Hash Tables

• A hash table is a data structure that efficiently implements the dictionary abstract data structure with fast insert, find and remove operations.

• We often want to associate values with keys. For example, we might want to be able to look up an Airport based on its code:

IATA Code Airport

DTW

Detroit

LHR

London Heathrow

SFO

San Francisco

YYZ

Toronto Pearson

• This abstract data structure is called a dictionary and is analogous to an English language dictionary: for each word we want to store a definition. Other names for this ADT are associative array, map, symbol table and key-value pairs.

• As we maintain a set of key-value pairs, we want to perform three main operations:

• insert(key, item): insert an item with an associated key.

• remove(key): remove the item associated with the specified key.

• find(key): find the item associated with the specified key.

• We could make a simple class or struct to store information about airports.

class Airport {
public:
string code;
string name;
};

However, searching for a particular airport by its code in an array of $N$ airports would take $O(N)$ time if airports are not sorted and $O(N \log N)$ time if they are sorted. We want to do better!

• Hash tables are used when speedy insertion, deletion, and lookup is the priority. In fact, for an ideally tuned hash table, insertion, deletion and lookup can be accomplished in constant time.

Hash Table Structure

• A hash table is simply an array associated with a function (the hash function). It efficiently implements the dictionary ADT with efficient insert, remove and find operations, each taking $O(1)$ expected time.

• The way we are able to achieve this performance is by storing the elements (keys and values) in an array (of size ≥ number of elements). A hash function is used to determine the index where each key-value pair should go in the hash table.

• Here is the basic pseudocode for the dictionary ADT operations:

insert(key, value):
index = hashFn(key)
array[index] = (key, value)

find(key):
index = hashFn(key)
return array[index]

remove(key):
index = hashFn(key)
array[index] = null

Hash Functions

• The idea of hashing is to distribute the entries (key/value pairs) across an array.

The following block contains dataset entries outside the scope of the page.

Lemma image_meta im im' D D' fb F :
  image im D fb F -> (forall b, meta <= b -> im' b = im b) -> (forall b, length (im' b) = BSIZE) ->
  (forall j f, F !! j = Some f -> length (D' j) = sizeof_dinode /\ forall q, 0 <= q <= NDIRECT -> daddr (D' j) q = daddr (D j) q) ->
  image im' D' fb F.
Proof.
  intros HI Hb Hl HD.
  assert (Hs : forall j f k, F !! j = Some f -> stored f k -> slot im' (D' j) k = slot im (D j) k).
  { intros j f k Hj Hk. apply (slot_daddr im im' (D j) (D' j) f k Hk); [by apply (HD j f)|]. intros Hf. apply Hb.
    apply (im_slot _ _ _ _ HI j f MAXFILE Hj). by right. }
  assert (Hst : forall i g q, F !! i = Some g -> has g q -> stored g q) by (intros i g q Hg; apply has_stored; by apply (im_fits _ _ _ _ HI i)).
  split; try apply HI; try done.
  - intros j f Hj. by apply (HD j f).
  - intros j f k Hj Hk. rewrite (Hs j f) by eauto. by apply (im_slot _ _ _ _ HI j f).
  - intros j f k j' f' k' Hj Hj' Hk Hk'. rewrite (Hs j f), (Hs j' f') by eauto. by apply (im_inj _ _ _ _ HI j f k j' f' k').
  - intros j f k Hj Hk Hn. rewrite (Hs j f) by eauto. by apply (im_none _ _ _ _ HI j f).
  - intros j f o Hj Ho. assert (Hk : has f (o / 512)) by (left; split; [apply Z.div_pos; lia|apply Z.div_lt_upper_bound; lia]).
    rewrite (Hs j f) by eauto. rewrite Hb by by apply (im_slot _ _ _ _ HI j f). by apply (im_byte _ _ _ _ HI j f).
  - intros b Hfb. rewrite Hb; [by apply (im_fresh _ _ _ _ HI)|]. pose proof (image_start _ _ _ _ HI). lia.
Qed.

(** A new file has no blocks. *)
Lemma image_new im D fb F t :
  image im D fb F -> length (D (length F)) = sizeof_dinode -> (forall q, 0 <= q <= NDIRECT -> daddr (D (length F)) q = 0) ->
  image im D fb (F ++ [mkA t [] 0 false]).
Proof.
  intros HI Hd Hz.
  assert (Hl : forall j f, (F ++ [mkA t [] 0 false]) !! j = Some f -> F !! j = Some f \/ j = length F /\ f = mkA t [] 0 false).
  { intros j f [?|[Hj Hf]]%lookup_app_Some; [by left|]. right. apply list_lookup_singleton_Some in Hf as [H0 <-]. split; [lia|done]. }
  assert (Hno : forall k, ~ has (mkA t [] 0 false) k) by (intros k [H|[_ H]]; cbn in *; [lia|done]).
  split.
  - apply HI.
  - intros j f [H|[-> ->]]%Hl; [by apply (im_din _ _ _ _ HI j f)|done].
  - intros j f [H|[-> ->]]%Hl; [by apply (im_fits _ _ _ _ HI j f)|]. split; cbn; [lia|unfold MAXFILE, NDIRECT, NINDIRECT; lia|unfold NDIRECT; lia].
  - intros j f k [H|[-> ->]]%Hl Hk; [by apply (im_slot _ _ _ _ HI j f)|by apply Hno in Hk].
  - intros j f k j' f' k' [H|[-> ->]]%Hl [H'|[-> ->]]%Hl Hk Hk'; try by (apply Hno in Hk || apply Hno in Hk').
    by apply (im_inj _ _ _ _ HI j f k j' f' k').
  - intros j f k [H|[-> ->]]%Hl Hk Hn; [by apply (im_none _ _ _ _ HI j f)|]. pose proof (stored_range _ k Hk). unfold slot, stored in *. cbn in Hk.
    destruct (Z.ltb_spec k NDIRECT); [apply Hz; lia|]. destruct (Z.eqb_spec k MAXFILE); [apply Hz; unfold NDIRECT; lia|].
    destruct Hk as [?|[?|[_ ?]]]; lia || done.
  - intros j f o [H|[-> ->]]%Hl Ho; [by apply (im_byte _ _ _ _ HI j f)|]. cbn in Ho. lia.
  - apply HI.
  - rewrite needs_app, (im_fb _ _ _ _ HI). change (needs [_]) with 0. lia.
Qed.

(** ** Growing a file by a block *)

Lemma image_ext im D D' fb F : (forall j, D' j = D j) -> image im D fb F -> image im D' fb F.
Proof.
  intros H HI. apply (image_meta im im D D' fb F HI); [done|apply HI|]. intros j f Hj. rewrite H.
  split; [by apply (im_din _ _ _ _ HI j f)|done].
Qed.

Lemma daddr_put din j j' v : length din = sizeof_dinode -> 0 <= j <= NDIRECT -> 0 <= j' <= NDIRECT ->
  daddr (put32 din (12 + 4 * Z.to_nat j) v) j' = if j' =? j then u32 v else daddr din j'.
Proof.
  intros Hl Hj Hj'. unfold daddr, sizeof_dinode, NDIRECT in *. destruct (Z.eqb_spec j' j) as [->|Hne].
  - apply get32_put32. lia.
  - apply get32_put32_ne; lia.
Qed.

(** Where slot [k], a direct block or the indirect one, is kept in the inode. *)
Definition entry_of (k : Z) : Z := Z.min k NDIRECT.

Lemma grow_inode im D fb F j f k :
  image im D fb F -> F !! j = Some f -> growable f k -> k < NDIRECT \/ k = MAXFILE -> fb < 2 ^ 32 ->
  image im (dput D j (put32 (D j) (12 + 4 * Z.to_nat (entry_of k)) fb)) (fb + 1) (<[j := grown f k]> F).
Proof.
  intros HI Hj Hg Hk Hfb. pose proof (im_din _ _ _ _ HI j f Hj) as Hd. pose proof (im_fits _ _ _ _ HI j f Hj) as [_ Hn _].
  pose proof (image_start _ _ _ _ HI) as Hm. unfold meta in Hm.
  assert (Hk0 : 0 <= k) by (destruct Hg as [[-> _]|[-> _]]; [done|lia]).
  assert (He : 0 <= entry_of k <= NDIRECT) by (unfold entry_of, NDIRECT in *; lia).
  apply (image_grow im im D fb F j f k); try done.
  - rewrite length_put32; [done|]. rewrite Hd. unfold sizeof_dinode, NDIRECT in *. lia.
  - apply HI.
  - intros q Hq Hqk. pose proof (stored_range f q Hq).
    assert (Hne : forall i, 0 <= i <= NDIRECT -> i <> entry_of k -> daddr (put32 (D j) (12 + 4 * Z.to_nat (entry_of k)) fb) i = daddr (D j) i).
    { intros i Hi Hik. rewrite daddr_put by done. by rewrite (proj2 (Z.eqb_neq _ _)). }
    unfold slot, entry_of in *. destruct (Z.ltb_spec q NDIRECT); [apply Hne; lia|].
    assert (Hdi : k < NDIRECT -> daddr (put32 (D j) (12 + 4 * Z.to_nat (Z.min k NDIRECT)) fb) NDIRECT = daddr (D j) NDIRECT)
      by (intros; apply Hne; unfold NDIRECT in *; lia).
    destruct (Z.eqb_spec q MAXFILE) as [->|Hqm]; [apply Hdi; lia|].
    destruct Hk as [Hk| ->]; [by rewrite Hdi by lia|]. destruct Hg as [[_ Hi]|(_ & ? & _)]; [|lia].
    unfold stored in Hq. rewrite Hi in Hq. destruct Hq as [?|[?|[_ ?]]]; lia || done.
  - unfold slot. destruct (Z.ltb_spec k NDIRECT).
    + unfold entry_of in *. replace (Z.min k NDIRECT) with k in * by lia. rewrite daddr_put by (done || lia). rewrite Z.eqb_refl. apply u32_id. lia.
    + destruct Hk as [?| ->]; [lia|]. rewrite Z.eqb_refl. change (entry_of MAXFILE) with NDIRECT.
      rewrite daddr_put by (done || (unfold NDIRECT; lia)). rewrite Z.eqb_refl. apply u32_id. lia.
Qed.
(** The operations on the tables after [seginit], in any order. *)
Inductive gop := Uvm (kstack pgdir : Z) | Kvm (kpgdir : Z) | Idt.
Definition do_gop (o : gop) : GM unit :=
  match o with Uvm k p => switchuvm ts_addr (Some (k, p)) | Kvm p => switchkvm p | Idt => idtinit idt_addr end.
Fixpoint do_gops (l : list gop) : GM unit :=
  match l with [] => ret tt | o :: l' => do_gop o ;; do_gops l' end.
Definition gop_ok (o : gop) : Prop := match o with Uvm k p => k <> 0 /\ p <> 0 | _ => True end.

(** The kernel stack the processor switches to on a trap from user code. *)
Fixpoint last_stack (l : list gop) (k : option Z) : option Z :=
  match l with [] => k | Uvm ks _ :: l' => last_stack l' (Some ks) | _ :: l' => last_stack l' k end.

Record segs_ok (c : segs) (k : option Z) : Prop := mkSegsOk {
  sg_len : length (gdt c) = NSEGS;
  sg_gdtr : gdtr c = (47, gdt_addr);
  sg_kcode : has_kind c (Z.shiftl SEG_KCODE 3) (Code 0);
  sg_kdata : has_kind c (Z.shiftl SEG_KDATA 3) (Data 0);
  sg_ucode : has_kind c (Z.lor (Z.shiftl SEG_UCODE 3) DPL_USER) (Code DPL_USER);
  sg_udata : has_kind c (Z.lor (Z.shiftl SEG_UDATA 3) DPL_USER) (Data DPL_USER);
  sg_task : forall ks, k = Some ks ->
    has_kind c (tr c) (Task ts_addr) /\ ss0 c = Z.shiftl SEG_KDATA 3 /\ ts_esp0 c = u32 (ks + KSTACKSIZE);
}.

• A hash function maps keys to array indices (often called buckets).

$h: \mathcal{U} \rightarrow \{ 0, 1, 2, ..., m - 1 \}$

where $\mathcal{U}$ is the universe of keys and $m$ is the size of the array.

• Often, this is a two-step process:

1. We first compute an integer hash code from the key (which can be an object of any type).

2. Then we compress (i.e., reduce) the hash code to a number between $0$ and $m - 1$.

Hash Codes

• Let’s consider several ways of generating hash codes for strings.

• For example, we might want to map airport codes (such as DTW) to airport names like so.

int airportHash(const string &airportCode) {
if (airportCode.length() != 3) {
return -1;
}
}

The hash function takes a key (airport code) as input and computes an array index from the intrinsic properties of that key.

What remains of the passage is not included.